С этим кусочком хлеба я шел вот в этот же самый парк. Он совсем невдалеке от нашего дома. Не больше пяти минут ходу.
Тогда в парке было пусто, а по ночам темно. Это теперь тут такое оживление и уже с вечера полыхает неоновым светом вывеска ресторана Одеон…
Громадные платаны и заросли кустов отгораживают парк от беспокойной улицы. Улица дребезжит трамваями и пугает вскриками автомобильных сирен. Совсем у кустов скамьи, и тут же, через дорожку, пруд. Из воды иногда тяжело выскакивает карп и неумело, боком, валится назад.
В конце аллеи всегда пусто. Потому я шел туда, к очень неудобной скамье. Как только я садился, на дорожке, невдалеке от меня, с удивительной торопливостью начинали собираться воробьи. Может быть, это моя фантазия, мое желание создать себе на чужой земле сказку, но я серьезно думал, что воробьи меня знают, ждут и догадываются, что я в чем-то виноват перед их воробьиным племенем.

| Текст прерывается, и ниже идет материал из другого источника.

(** Re-protecting a range goes through where a new-mode call on the same
    range has succeeded, in any state that has kept the slots populated. *)
Lemma chunk_reprotect_after_new offset top protN prot sN sN' sR err sR' :
  mmu_mapin_ram_chunk offset top protN true sN = Some (0, sN') ->
  ptrs_ok sR -> slots_kept sN' sR ->
  mmu_mapin_ram_chunk offset top prot false sR = Some (err, sR') ->
  err = 0 /\ same_tables sR sR'.
Proof.
  unfold mmu_mapin_ram_chunk. intros HN Hok Hkept HR.
  assert (0 <= u32 (PAGE_OFFSET + offset)) as Hv0 by apply u32_range.
  (* the new-mode call, loop by loop *)
  destruct (map_loop loop_fuel (fun p => ALIGN p SZ_8M) SZ_512K MMU_PAGE_512K top protN true
              offset (u32 (PAGE_OFFSET + offset)) 0 sN)
    as [[[[p1 v1] err1] sa]|] eqn:N1; [|discriminate]. simpl in HN.
  destruct (map_loop loop_fuel (fun _ => ALIGN_DOWN top SZ_8M) SZ_8M MMU_PAGE_8M top protN true
              p1 v1 err1 sa)
    as [[[[p2 v2] err2] sb]|] eqn:N2; [|discriminate]. simpl in HN.
  destruct (map_loop loop_fuel (fun _ => ALIGN_DOWN top SZ_512K) SZ_512K MMU_PAGE_512K top protN true
              p2 v2 err2 sb)
    as [[[[p3 v3] err3] sc]|] eqn:N3; [|discriminate]. simpl in HN.
  injection HN as -> ->.
  assert (err2 = 0) as ->.
  { destruct (map_loop_run _ _ _ _ _ _ _ _ _ _ _ _ _ _ _ N3) as (? & _ & Hrun & _).
    now apply (loop_run_ok _ _ _ _ _ _ _ _ _ _ _ _ _ Hrun). }
  assert (err1 = 0) as ->.
  { destruct (map_loop_run _ _ _ _ _ _ _ _ _ _ _ _ _ _ _ N2) as (? & _ & Hrun & _).
    now apply (loop_run_ok _ _ _ _ _ _ _ _ _ _ _ _ _ Hrun). }
  destruct (new_loop_facts _ _ _ _ _ _ _ _ _ _ _ _ _ N1 Hv0) as (e1 & R1 & P1 & K1 & _ & Hv1).
  destruct (new_loop_facts _ _ _ _ _ _ _ _ _ _ _ _ _ N2 Hv1) as (e2 & R2 & P2 & K2 & _ & Hv2).
  destruct (new_loop_facts _ _ _ _ _ _ _ _ _ _ _ _ _ N3 Hv2) as (e3 & R3 & P3 & K3 & _ & Hv3).
  assert (slots_kept sb sR) as Kb by (intros slot H; apply Hkept, K3, H).
  assert (slots_kept sa sR) as Ka by (intros slot H; apply Kb, K2, H).
  apply (populated_kept _ _ _ Ka) in P1.
  apply (populated_kept _ _ _ Kb) in P2.
  apply (populated_kept _ _ _ Hkept) in P3.
  (* the re-protect call, loop by loop *)
  destruct (map_loop loop_fuel (fun p => ALIGN p SZ_8M) SZ_512K MMU_PAGE_512K top prot false
              offset (u32 (PAGE_OFFSET + offset)) 0 sR)
    as [[[[q1 w1] f1] ta]|] eqn:M1; [|discriminate]. simpl in HR.
  destruct (reprotect_mirrors _ _ _ _ _ _ _ _ _ _ _ _ _ _ (or_introl eq_refl) R1 eq_refl
              _ _ _ _ _ _ Hok Hv0 P1 M1) as (-> & -> & -> & Sa).
  assert (slots_kept sR ta) as Kta
    by (intros slot H; unfold pmd_val; destruct Sa as (-> & _); exact H).
  destruct (map_loop loop_fuel (fun _ => ALIGN_DOWN top SZ_8M) SZ_8M MMU_PAGE_8M top prot false
              p1 v1 0 ta)
    as [[[[q2 w2] f2] tb]|] eqn:M2; [|discriminate]. simpl in HR.
  destruct (reprotect_mirrors _ _ _ _ _ _ _ _ _ _ _ _ _ _ (or_intror eq_refl) R2 eq_refl
              _ _ _ _ _ _ (ptrs_ok_same_tables _ _ Sa Hok) Hv1
              (populated_kept _ _ _ Kta P2) M2) as (-> & -> & -> & Sb).
  assert (same_tables sR tb) as Sab by (unfold same_tables in *; intuition congruence).
  assert (slots_kept sR tb) as Ktb
    by (intros slot H; unfold pmd_val; destruct Sab as (-> & _); exact H).
  destruct (map_loop loop_fuel (fun _ => ALIGN_DOWN top SZ_512K) SZ_512K MMU_PAGE_512K top prot false
              p2 v2 0 tb)
    as [[[[q3 w3] f3] tc]|] eqn:M3; [|discriminate]. simpl in HR.
  destruct (reprotect_mirrors _ _ _ _ _ _ _ _ _ _ _ _ _ _ (or_introl eq_refl) R3 eq_refl
              _ _ _ _ _ _ (ptrs_ok_same_tables _ _ Sab Hok) Hv2
              (populated_kept _ _ _ Ktb P3) M3) as (-> & -> & -> & Sc).
  injection HR as <- <-. split; [reflexivity|].
  unfold same_tables in *. simpl. intuition congruence.
Qed.

(** X15. Where a new-mode call of the range mapper has succeeded on a range,
    a re-protect call on the same range succeeds, in the state the first
    call has left or in any later state in which the slots it found
    populated still are, with pointers that are not negative: it returns 0
    and leaves the directory and the allocator as they were. *)
Theorem mmu_mapin_ram_chunk_reprotect_after_new offset top protN prot sN sN' sR :
  is_ulong offset -> is_ulong top ->
  mmu_mapin_ram_chunk offset top protN true sN = Some (0, sN') ->
  ptrs_ok sR -> slots_kept sN' sR ->
  exists sR',
    mmu_mapin_ram_chunk offset top prot false sR = Some (0, sR') /\
    same_tables sR sR'.
Proof.
  intros Ho Ht HN Hok Hkept.
  destruct (mmu_mapin_ram_chunk_total offset top prot false sR Ho Ht) as (err & sR' & HR).
  destruct (chunk_reprotect_after_new _ _ _ _ _ _ _ _ _ HN Hok Hkept HR) as [-> Hst].
  eauto.
Qed.

(** X16. Outside the debug mode, when [mmu_mapin_ram] has returned and all
    the installer calls it has made have returned 0, [mmu_mark_initmem_nx]
    on the state it has left returns 0: every entry it re-protects is
    there. *)
Theorem mmu_mark_initmem_nx_after_boot base top s s1 evs :
  debug_pagealloc_enabled_or_kfence = false ->
  is_ulong top -> ptrs_ok s ->
  mmu_mapin_ram base top s = Some (top, s1) ->
  trace s1 = trace s ++ evs ->
  Forall (fun r => r = 0) (rets evs) ->
  exists s2, mmu_mark_initmem_nx s1 = Some (0, s2) /\ same_tables s1 s2.
Proof.
  intros Hdbg Ht Hok Hboot Htr Hall.
  unfold mmu_mapin_ram in Hboot. fold ram_boundary in Hboot. fold einittext8 in Hboot.
  destruct (mmu_mapin_immr_frame s) as (ie & Hti & _).
  assert (ptrs_ok (mmu_mapin_immr s)) as Hok0.
  { unfold mmu_mapin_immr. destruct (immr_is_mapped s); [assumption|].
    apply (install_call_ptrs VIRT_IMMR_BASE PHYS_IMMR_BASE PAGE_KERNEL_NCG MMU_PAGE_512K true
             (set_immr_is_mapped true s)). exact Hok. }
  destruct (mmu_mapin_ram_chunk 0 ram_boundary PAGE_KERNEL_TEXT true (mmu_mapin_immr s))
    as [[r1 sa]|] eqn:Hc1; [|discriminate]. simpl in Hboot. rewrite Hdbg in Hboot.
  destruct (mmu_mapin_ram_chunk ram_boundary einittext8 PAGE_KERNEL_TEXT true sa)
    as [[r2 sb]|] eqn:Hc2; [|discriminate]. simpl in Hboot.
  destruct (mmu_mapin_ram_chunk einittext8 top PAGE_KERNEL true sb)
    as [[r3 sc]|] eqn:Hc3; [|discriminate]. simpl in Hboot.
  injection Hboot as <-.
  destruct (chunk_call_shape _ _ _ _ _ _ _ Hc1) as (m1 & w1 & Hm1 & _).
  destruct (chunk_call_shape _ _ _ _ _ _ _ Hc2) as (m2 & w2 & Hm2 & _ & n2 & Hn2).
  destruct (chunk_call_shape _ _ _ _ _ _ _ Hc3) as (m3 & w3 & Hm3 & _).
  simpl in Hm1, Hm2, Hm3. rewrite app_nil_r in Hm1, Hm2, Hm3.
  (* the second segment has succeeded *)
  assert (r2 = 0) as ->.
  { apply (rets_all_zero m2 n2); [assumption|].
    assert (exists tl, evs = ie ++ m1 ++ m2 ++ tl) as [tl ->].
    { exists (m3 ++ if SZ_32M <? top then [EvSetLimit top] else []).
      apply (app_inv_head (trace s)). rewrite <- Htr.
      destruct (SZ_32M <? top); simpl; rewrite Hm3, Hm2, Hm1, Hti, <- ?app_assoc, ?app_nil_r;
        reflexivity. }
    rewrite !rets_app in Hall.
    apply Forall_app in Hall as [_ Hall]. apply Forall_app in Hall as [_ Hall].
    now apply Forall_app in Hall as [Hall _]. }
  (* the state the boot has left *)
  set (s1 := set_block_mapped_ram top
               (if SZ_32M <? top then memblock_set_current_limit top sc else sc)) in *.
  assert (slots_kept sb s1) as Hkept.
  { intros slot H. apply (chunk_call_slots _ _ _ _ _ _ _ Hc3) in H.
    unfold s1. destruct (SZ_32M <? top); exact H. }
  assert (ptrs_ok s1) as Hok1.
  { apply (chunk_call_ptrs _ _ _ _ _ _ _ Hc1) in Hok0.
    apply (chunk_call_ptrs _ _ _ _ _ _ _ Hc2) in Hok0.
    apply (chunk_call_ptrs _ _ _ _ _ _ _ Hc3) in Hok0.
    unfold s1. destruct (SZ_32M <? top); exact Hok0. }
  (* the re-protection *)
  assert (nx_boundary = ram_boundary) as Hnb
    by (unfold nx_boundary, ram_boundary; now rewrite Hdbg, orb_false_r).
  destruct (mmu_mapin_ram_chunk_total ram_boundary einittext8 PAGE_KERNEL false s1
              ram_boundary_range einittext8_range) as (err & sR' & HR).
  destruct (chunk_reprotect_after_new _ _ _ _ _ _ _ _ _ Hc2 Hok1 Hkept HR) as [-> Hst].
  unfold mmu_mark_initmem_nx. fold nx_boundary. fold einittext8.
  rewrite Hdbg, Hnb. simpl. rewrite HR. simpl.
  eexists. split; [reflexivity|]. exact Hst.
Qed.

(** X17. When the strict boundary is in force (strict protection or the
    debug mode), after a [mmu_mapin_ram] whose installer calls have all
    returned 0, [mmu_mark_rodata_ro] on the state it has left returns 0:
    the range from 0 to the start of the init text that it re-protects is
    the first segment the boot has mapped. *)
Theorem mmu_mark_rodata_ro_after_boot base top s ret s1 evs :
  strict_kernel_rwx_enabled || debug_pagealloc_enabled_or_kfence = true ->
  is_ulong top -> ptrs_ok s ->
  mmu_mapin_ram base top s = Some (ret, s1) ->
  trace s1 = trace s ++ evs ->
  Forall (fun r => r = 0) (rets evs) ->
  exists s2, mmu_mark_rodata_ro s1 = Some (0, s2) /\ same_tables s1 s2.
Proof.
  intros Hstrict Ht Hok Hboot Htr Hall.
  unfold mmu_mapin_ram in Hboot. fold ram_boundary in Hboot. fold einittext8 in Hboot.
  assert (ram_boundary = __pa _sinittext) as Hrb by (unfold ram_boundary; now rewrite Hstrict).
  destruct (mmu_mapin_immr_frame s) as (ie & Hti & _).
  assert (ptrs_ok (mmu_mapin_immr s)) as Hok0.
  { unfold mmu_mapin_immr. destruct (immr_is_mapped s); [assumption|].
    apply (install_call_ptrs VIRT_IMMR_BASE PHYS_IMMR_BASE PAGE_KERNEL_NCG MMU_PAGE_512K true
             (set_immr_is_mapped true s)). exact Hok. }
  destruct (mmu_mapin_ram_chunk 0 ram_boundary PAGE_KERNEL_TEXT true (mmu_mapin_immr s))
    as [[r1 sa]|] eqn:Hc1; [|discriminate]. simpl in Hboot.
  destruct (chunk_call_shape _ _ _ _ _ _ _ Hc1) as (m1 & w1 & Hm1 & _ & n1 & Hn1).
  simpl in Hm1. rewrite app_nil_r in Hm1.
  assert (exists sz, slots_kept sa sz /\ (ptrs_ok sa -> ptrs_ok sz) /\
                     pgdir s1 = pgdir sz /\ memblock s1 = memblock sz /\
                     exists tl, trace s1 = trace sa ++ tl) as (sz & Hkz & Hpz & Hd1 & Hm1' & tl & Htl).
  { destruct debug_pagealloc_enabled_or_kfence.
    - simpl in Hboot. injection Hboot as <- <-.
      exists sa. split; [unfold slots_kept; auto|]. split; [auto|].
      destruct (SZ_32M <? ram_boundary); simpl; repeat split; eauto using app_nil_r.
    - destruct (mmu_mapin_ram_chunk ram_boundary einittext8 PAGE_KERNEL_TEXT true sa)
        as [[r2 sb]|] eqn:Hc2; [|discriminate]. simpl in Hboot.
      destruct (mmu_mapin_ram_chunk einittext8 top PAGE_KERNEL true sb)
        as [[r3 sc]|] eqn:Hc3; [|discriminate]. simpl in Hboot.
      injection Hboot as <- <-.
      destruct (chunk_call_frame _ _ _ _ _ _ _ Hc2) as (t2 & Ht2 & _).
      destruct (chunk_call_frame _ _ _ _ _ _ _ Hc3) as (t3 & Ht3 & _).
      exists sc. split.
      { intros slot H. apply (chunk_call_slots _ _ _ _ _ _ _ Hc3).
        now apply (chunk_call_slots _ _ _ _ _ _ _ Hc2). }
      split.
      { intros H. apply (chunk_call_ptrs _ _ _ _ _ _ _ Hc3).
        now apply (chunk_call_ptrs _ _ _ _ _ _ _ Hc2). }
      destruct (SZ_32M <? top); simpl; repeat split.
      + exists (t2 ++ t3 ++ [EvSetLimit top]). rewrite Ht3, Ht2, <- !app_assoc. reflexivity.
      + exists (t2 ++ t3). rewrite Ht3, Ht2, <- !app_assoc. reflexivity. }
  assert (r1 = 0) as ->.
  { apply (rets_all_zero m1 n1); [assumption|].
    assert (evs = ie ++ m1 ++ tl) as ->.
    { apply (app_inv_head (trace s)). rewrite <- Htr, Htl, Hm1, Hti, <- !app_assoc.
      reflexivity. }
    rewrite !rets_app in Hall.
    apply Forall_app in Hall as [_ Hall]. now apply Forall_app in Hall as [Hall _]. }
  assert (slots_kept sa s1) as Hkept.
  { intros slot H. apply Hkz in H. unfold pmd_val in *. now rewrite Hd1. }
  assert (ptrs_ok s1) as Hok1.
  { apply (chunk_call_ptrs _ _ _ _ _ _ _ Hc1) in Hok0. apply Hpz in Hok0.
    destruct Hok0 as (Hsz & Hsl & Hmem). unfold ptrs_ok, pmd_val in *.
    rewrite Hd1, Hm1'. auto. }
  assert (is_ulong 0) as Hz by (word_consts; lia).
  destruct (mmu_mapin_ram_chunk_total 0 ram_boundary PAGE_KERNEL_ROX false s1
              Hz ram_boundary_range) as (err & sR' & HR).
  destruct (chunk_reprotect_after_new _ _ _ _ _ _ _ _ _ Hc1 Hok1 Hkept HR) as [-> Hst].
  unfold mmu_mark_rodata_ro. rewrite <- Hrb, HR. simpl.
  eexists. split; [reflexivity|].
  destruct CONFIG_PIN_TLB_DATA; exact Hst.
Qed.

Так это или нет, разве в этом дело?
Воробьи боком подскакивают, выгибают шайки, черными пятнышками глаз посматривают, словно подталкивают: «Ну, перестань… пришел, ведь… вот и мы здесь».
Я вынимал свой сверток. Что Плюшкин? Во мне было десять Плюшкиных, когда я крошил хлеб и понемножку бросал воробьям.
Суматоха поднималась страшная. Они устраивали скандал и, бывало, затевали безобразную драку из-за кусочка, который всем им, неизвестно почему, казался особенно вкусным. Они тянули его в разные стороны, бестолково взмахивали крылышками и поднимали пыль. Этим пользовался какой-то самый расторопный из них. Обманув всех, он неожиданно хватал корочку и скрывался в кустах. Остальные пытались его преследовать, но скоро возвращались назад.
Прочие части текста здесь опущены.